■ **Work item**:
Starting with the line containing "(* ===== verification/StructuralDigestFacts.v" and going on through the line containing "(** ** JSON on one line *)", return the lines of the data below exactly, and only those.

[Collected data entries]
Segment Open

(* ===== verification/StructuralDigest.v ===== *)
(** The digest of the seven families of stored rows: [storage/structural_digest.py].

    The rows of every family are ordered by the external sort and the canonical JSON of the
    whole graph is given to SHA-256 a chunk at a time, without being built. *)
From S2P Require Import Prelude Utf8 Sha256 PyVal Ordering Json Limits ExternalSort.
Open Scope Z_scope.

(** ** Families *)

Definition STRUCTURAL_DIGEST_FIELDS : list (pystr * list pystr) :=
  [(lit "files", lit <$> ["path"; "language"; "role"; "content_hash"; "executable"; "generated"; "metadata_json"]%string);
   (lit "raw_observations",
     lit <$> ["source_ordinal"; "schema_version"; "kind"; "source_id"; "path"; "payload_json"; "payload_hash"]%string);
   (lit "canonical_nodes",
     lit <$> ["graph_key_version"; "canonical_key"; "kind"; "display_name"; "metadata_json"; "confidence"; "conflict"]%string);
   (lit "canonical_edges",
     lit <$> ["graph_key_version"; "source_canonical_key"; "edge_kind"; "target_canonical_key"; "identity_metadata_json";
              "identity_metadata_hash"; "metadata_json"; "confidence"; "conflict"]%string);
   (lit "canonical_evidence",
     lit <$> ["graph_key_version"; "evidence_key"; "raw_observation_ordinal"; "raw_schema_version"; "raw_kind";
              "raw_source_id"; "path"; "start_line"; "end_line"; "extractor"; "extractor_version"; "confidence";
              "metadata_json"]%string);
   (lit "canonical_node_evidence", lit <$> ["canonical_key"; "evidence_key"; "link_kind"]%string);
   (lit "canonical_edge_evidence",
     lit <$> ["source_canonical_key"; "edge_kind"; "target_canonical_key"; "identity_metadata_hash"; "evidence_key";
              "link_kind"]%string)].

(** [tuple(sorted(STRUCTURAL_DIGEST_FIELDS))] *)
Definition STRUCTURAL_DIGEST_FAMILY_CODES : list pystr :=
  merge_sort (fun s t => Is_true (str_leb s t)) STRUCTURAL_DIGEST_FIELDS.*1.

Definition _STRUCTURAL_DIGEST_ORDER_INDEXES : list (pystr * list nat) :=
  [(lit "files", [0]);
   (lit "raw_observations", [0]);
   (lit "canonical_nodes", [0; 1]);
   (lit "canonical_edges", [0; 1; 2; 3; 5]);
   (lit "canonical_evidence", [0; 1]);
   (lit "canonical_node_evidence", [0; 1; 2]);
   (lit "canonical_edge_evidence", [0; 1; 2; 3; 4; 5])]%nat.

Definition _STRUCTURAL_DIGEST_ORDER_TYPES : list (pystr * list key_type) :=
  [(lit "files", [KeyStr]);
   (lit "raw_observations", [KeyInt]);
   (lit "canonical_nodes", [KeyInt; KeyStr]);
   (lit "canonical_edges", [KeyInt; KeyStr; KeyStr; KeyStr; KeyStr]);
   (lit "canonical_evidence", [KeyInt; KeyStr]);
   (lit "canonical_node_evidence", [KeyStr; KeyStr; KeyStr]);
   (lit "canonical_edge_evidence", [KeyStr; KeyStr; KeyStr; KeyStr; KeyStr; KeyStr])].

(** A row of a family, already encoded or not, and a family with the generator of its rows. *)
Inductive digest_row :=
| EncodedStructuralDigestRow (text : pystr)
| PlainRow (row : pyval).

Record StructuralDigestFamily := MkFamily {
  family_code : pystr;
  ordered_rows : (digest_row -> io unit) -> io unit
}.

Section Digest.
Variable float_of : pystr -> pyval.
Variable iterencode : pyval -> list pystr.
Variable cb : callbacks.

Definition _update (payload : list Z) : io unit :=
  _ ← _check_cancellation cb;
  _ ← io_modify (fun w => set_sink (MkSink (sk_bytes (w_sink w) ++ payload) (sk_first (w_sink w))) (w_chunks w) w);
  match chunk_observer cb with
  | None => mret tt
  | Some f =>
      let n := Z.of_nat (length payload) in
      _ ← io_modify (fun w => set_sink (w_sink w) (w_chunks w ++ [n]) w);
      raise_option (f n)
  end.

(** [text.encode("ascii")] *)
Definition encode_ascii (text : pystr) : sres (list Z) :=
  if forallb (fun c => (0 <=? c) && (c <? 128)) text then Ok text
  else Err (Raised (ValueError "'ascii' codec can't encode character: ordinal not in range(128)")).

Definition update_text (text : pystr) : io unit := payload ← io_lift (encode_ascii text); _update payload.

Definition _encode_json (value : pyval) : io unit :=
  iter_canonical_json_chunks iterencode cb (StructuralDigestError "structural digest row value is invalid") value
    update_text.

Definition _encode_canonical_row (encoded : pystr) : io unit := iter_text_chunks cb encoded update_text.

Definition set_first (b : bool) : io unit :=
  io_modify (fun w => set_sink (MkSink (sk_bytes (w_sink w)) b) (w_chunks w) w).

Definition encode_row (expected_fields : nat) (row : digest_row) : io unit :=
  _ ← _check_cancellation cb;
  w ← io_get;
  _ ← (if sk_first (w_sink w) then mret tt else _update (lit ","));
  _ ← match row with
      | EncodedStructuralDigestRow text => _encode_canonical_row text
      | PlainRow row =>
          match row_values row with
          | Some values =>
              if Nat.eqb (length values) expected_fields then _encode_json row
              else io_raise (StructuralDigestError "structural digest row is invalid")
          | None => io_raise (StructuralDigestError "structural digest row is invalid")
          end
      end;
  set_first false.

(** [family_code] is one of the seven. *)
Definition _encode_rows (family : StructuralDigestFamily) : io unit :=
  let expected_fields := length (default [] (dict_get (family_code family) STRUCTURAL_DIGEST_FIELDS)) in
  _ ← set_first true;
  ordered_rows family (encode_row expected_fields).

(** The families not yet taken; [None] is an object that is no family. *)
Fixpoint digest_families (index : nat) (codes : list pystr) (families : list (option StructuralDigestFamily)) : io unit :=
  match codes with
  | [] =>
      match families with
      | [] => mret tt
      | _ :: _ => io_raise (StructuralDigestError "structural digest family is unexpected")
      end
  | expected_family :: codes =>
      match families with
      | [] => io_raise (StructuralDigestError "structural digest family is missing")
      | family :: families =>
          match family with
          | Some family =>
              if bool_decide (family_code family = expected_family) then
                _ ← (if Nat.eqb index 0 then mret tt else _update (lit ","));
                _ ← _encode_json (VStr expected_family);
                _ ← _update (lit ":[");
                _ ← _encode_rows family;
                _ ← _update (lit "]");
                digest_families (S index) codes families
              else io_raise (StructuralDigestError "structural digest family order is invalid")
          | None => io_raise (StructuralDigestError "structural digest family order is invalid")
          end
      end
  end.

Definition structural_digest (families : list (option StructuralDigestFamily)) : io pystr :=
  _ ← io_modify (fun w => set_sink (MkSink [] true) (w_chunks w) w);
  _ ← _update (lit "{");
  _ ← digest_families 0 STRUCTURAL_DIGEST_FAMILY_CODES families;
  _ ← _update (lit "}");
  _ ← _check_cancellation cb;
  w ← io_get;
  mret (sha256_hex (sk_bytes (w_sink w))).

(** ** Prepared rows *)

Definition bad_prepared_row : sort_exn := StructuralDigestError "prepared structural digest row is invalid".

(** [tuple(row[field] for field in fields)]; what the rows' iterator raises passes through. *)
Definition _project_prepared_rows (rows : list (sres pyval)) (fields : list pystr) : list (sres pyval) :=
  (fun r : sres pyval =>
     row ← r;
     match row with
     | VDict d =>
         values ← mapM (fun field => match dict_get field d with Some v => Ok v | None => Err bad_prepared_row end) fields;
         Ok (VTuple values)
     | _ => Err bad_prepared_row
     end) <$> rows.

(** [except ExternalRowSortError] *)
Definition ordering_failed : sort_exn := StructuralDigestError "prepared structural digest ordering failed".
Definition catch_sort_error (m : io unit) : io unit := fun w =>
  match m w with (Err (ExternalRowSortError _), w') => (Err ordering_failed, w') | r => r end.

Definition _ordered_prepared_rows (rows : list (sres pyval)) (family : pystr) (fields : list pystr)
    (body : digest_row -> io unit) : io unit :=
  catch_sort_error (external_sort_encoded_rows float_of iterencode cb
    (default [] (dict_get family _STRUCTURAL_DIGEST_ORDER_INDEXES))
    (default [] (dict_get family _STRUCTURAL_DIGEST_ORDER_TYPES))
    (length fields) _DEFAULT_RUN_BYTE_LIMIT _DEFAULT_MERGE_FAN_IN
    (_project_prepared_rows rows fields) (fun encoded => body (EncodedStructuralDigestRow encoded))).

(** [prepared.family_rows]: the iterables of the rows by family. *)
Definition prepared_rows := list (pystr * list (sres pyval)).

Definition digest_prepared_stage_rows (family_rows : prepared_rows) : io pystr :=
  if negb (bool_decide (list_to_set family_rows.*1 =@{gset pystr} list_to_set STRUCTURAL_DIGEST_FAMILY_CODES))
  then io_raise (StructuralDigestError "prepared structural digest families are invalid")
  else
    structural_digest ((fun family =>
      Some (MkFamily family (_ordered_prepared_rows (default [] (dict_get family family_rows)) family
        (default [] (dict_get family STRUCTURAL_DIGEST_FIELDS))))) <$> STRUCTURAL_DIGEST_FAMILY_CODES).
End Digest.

Segment Closed
Segment Open

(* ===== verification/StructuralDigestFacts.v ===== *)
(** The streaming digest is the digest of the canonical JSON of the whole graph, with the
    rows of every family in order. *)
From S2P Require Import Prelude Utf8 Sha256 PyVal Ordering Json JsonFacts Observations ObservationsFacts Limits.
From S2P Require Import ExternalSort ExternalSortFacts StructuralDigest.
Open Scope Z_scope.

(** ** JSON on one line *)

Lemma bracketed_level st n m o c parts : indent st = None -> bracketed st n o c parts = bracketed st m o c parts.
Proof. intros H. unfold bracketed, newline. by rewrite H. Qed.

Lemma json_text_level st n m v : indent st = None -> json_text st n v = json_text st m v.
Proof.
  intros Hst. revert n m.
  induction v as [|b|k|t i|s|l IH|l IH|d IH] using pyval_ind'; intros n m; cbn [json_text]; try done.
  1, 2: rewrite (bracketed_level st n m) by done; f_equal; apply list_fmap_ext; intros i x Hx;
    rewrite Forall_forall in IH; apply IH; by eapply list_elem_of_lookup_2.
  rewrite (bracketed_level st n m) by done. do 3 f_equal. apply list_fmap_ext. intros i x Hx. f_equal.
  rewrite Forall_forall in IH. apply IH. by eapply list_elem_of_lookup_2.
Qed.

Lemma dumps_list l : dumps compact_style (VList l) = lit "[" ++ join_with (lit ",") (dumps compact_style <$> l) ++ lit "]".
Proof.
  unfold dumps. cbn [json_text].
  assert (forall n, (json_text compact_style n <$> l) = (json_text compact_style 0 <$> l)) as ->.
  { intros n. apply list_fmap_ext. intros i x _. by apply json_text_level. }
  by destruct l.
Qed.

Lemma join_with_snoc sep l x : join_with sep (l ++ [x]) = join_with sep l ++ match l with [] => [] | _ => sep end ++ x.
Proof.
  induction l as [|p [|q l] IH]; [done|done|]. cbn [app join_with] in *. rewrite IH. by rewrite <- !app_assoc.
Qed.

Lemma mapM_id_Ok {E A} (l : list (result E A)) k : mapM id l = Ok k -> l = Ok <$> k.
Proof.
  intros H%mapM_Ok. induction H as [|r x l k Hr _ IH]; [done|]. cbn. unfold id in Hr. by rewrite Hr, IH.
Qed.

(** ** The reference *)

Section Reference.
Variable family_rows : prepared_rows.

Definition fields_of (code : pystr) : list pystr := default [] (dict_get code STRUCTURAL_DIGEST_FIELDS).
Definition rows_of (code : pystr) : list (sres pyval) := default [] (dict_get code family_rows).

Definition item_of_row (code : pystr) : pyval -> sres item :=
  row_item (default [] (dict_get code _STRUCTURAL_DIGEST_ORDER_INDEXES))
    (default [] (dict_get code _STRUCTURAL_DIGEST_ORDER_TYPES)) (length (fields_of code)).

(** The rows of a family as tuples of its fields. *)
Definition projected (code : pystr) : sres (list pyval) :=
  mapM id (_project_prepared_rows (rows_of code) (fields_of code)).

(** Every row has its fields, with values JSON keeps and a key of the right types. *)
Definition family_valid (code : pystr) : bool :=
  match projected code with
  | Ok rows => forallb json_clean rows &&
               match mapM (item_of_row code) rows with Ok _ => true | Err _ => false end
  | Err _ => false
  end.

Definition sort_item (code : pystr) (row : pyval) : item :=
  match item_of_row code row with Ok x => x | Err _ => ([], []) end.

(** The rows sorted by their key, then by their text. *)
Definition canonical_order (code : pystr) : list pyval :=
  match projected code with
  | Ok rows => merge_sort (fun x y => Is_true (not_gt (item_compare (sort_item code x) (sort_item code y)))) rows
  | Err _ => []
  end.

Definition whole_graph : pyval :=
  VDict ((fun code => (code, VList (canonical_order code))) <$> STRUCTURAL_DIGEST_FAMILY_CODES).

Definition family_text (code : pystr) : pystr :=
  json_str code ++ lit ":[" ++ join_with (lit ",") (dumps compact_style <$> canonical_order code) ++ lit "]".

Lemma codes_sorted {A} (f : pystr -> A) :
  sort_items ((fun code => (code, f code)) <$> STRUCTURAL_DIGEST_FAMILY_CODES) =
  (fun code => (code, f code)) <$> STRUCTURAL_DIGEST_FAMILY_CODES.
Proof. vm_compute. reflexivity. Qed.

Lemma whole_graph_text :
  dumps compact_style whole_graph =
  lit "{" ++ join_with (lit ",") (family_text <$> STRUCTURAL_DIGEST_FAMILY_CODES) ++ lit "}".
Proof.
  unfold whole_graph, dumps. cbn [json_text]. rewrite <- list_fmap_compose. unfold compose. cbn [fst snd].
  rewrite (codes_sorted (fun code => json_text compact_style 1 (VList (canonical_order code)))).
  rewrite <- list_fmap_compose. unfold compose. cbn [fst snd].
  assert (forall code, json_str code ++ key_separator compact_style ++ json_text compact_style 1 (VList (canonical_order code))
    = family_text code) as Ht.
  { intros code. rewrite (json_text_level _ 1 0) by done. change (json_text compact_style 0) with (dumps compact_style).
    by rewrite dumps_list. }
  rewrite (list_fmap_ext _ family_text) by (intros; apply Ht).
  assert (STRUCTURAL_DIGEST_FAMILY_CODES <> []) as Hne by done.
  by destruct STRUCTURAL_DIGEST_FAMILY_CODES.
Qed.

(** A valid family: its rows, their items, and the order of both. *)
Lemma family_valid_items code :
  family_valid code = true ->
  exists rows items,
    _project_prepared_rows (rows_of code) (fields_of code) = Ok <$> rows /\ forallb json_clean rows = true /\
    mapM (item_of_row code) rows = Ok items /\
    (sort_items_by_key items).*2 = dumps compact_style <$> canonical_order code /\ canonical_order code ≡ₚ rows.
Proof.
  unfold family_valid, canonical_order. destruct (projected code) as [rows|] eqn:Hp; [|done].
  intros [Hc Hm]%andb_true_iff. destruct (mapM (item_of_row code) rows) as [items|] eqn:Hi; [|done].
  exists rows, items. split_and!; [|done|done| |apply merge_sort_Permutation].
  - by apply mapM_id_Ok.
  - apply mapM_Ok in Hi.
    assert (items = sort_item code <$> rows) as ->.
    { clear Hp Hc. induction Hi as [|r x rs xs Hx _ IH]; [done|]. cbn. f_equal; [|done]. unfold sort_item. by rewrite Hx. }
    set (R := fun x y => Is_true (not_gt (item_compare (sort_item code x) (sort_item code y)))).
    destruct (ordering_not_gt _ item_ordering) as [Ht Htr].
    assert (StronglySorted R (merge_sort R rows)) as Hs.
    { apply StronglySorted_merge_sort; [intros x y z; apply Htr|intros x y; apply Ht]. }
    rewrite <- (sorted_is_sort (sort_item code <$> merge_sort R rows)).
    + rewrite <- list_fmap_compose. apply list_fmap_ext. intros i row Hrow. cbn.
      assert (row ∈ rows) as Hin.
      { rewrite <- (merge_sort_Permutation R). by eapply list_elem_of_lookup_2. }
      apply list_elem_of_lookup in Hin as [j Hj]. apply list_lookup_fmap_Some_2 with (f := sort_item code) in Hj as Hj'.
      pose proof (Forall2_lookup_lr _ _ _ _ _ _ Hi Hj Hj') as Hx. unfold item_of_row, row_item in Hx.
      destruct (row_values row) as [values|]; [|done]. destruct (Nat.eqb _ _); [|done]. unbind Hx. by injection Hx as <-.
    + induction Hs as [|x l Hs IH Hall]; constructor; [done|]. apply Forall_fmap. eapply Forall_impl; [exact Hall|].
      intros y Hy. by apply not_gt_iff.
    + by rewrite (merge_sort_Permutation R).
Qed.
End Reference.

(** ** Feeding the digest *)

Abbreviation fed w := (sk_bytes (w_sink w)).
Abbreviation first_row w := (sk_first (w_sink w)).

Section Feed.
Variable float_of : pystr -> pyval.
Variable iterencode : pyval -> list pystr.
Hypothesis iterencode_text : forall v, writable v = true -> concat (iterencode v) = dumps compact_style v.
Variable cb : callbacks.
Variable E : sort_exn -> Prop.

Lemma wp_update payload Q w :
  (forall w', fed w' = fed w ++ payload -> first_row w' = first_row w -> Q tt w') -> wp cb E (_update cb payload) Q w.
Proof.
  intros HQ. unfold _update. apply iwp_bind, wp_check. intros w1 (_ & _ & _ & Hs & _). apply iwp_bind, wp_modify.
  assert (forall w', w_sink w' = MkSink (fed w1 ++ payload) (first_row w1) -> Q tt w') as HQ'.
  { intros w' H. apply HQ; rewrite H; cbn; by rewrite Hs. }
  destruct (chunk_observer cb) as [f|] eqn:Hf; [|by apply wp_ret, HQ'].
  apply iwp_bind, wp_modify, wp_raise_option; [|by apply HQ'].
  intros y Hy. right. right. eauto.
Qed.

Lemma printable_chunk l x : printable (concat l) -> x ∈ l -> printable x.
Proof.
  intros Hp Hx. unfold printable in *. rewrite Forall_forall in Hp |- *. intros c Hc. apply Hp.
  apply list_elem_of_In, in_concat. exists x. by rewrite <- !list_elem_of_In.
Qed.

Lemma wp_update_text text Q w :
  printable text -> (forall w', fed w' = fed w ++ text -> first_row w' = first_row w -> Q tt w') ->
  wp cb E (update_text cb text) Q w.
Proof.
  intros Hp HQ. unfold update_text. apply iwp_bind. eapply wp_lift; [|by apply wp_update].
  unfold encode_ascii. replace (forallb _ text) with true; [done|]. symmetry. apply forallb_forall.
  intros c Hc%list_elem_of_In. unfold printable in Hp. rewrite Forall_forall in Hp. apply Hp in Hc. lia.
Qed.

Segment Closed
Segment Open

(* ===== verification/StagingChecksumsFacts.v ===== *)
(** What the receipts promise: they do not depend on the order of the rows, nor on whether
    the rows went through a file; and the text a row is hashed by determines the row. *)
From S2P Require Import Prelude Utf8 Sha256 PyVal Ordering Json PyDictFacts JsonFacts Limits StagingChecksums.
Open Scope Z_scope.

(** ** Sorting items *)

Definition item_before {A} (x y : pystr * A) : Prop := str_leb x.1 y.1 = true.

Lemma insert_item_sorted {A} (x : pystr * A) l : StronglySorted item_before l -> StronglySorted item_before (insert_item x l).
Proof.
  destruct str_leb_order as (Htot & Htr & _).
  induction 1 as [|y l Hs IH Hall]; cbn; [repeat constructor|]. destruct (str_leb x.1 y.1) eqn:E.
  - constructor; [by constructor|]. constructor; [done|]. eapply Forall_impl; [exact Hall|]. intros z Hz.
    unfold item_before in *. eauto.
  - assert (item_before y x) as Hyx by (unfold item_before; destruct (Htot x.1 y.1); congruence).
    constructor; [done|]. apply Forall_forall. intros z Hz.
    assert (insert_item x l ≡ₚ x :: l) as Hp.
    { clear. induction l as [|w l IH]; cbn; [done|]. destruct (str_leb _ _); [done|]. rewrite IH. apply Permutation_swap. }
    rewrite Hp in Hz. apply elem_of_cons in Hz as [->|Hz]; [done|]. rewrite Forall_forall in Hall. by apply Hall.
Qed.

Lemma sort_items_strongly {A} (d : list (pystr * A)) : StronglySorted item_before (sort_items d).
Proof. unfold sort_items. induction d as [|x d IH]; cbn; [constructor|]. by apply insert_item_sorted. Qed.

Segment Closed

■ **The completed task**:
(* ===== verification/StructuralDigestFacts.v ===== *)
(** The streaming digest is the digest of the canonical JSON of the whole graph, with the
    rows of every family in order. *)
From S2P Require Import Prelude Utf8 Sha256 PyVal Ordering Json JsonFacts Observations ObservationsFacts Limits.
From S2P Require Import ExternalSort ExternalSortFacts StructuralDigest.
Open Scope Z_scope.

(** ** JSON on one line *)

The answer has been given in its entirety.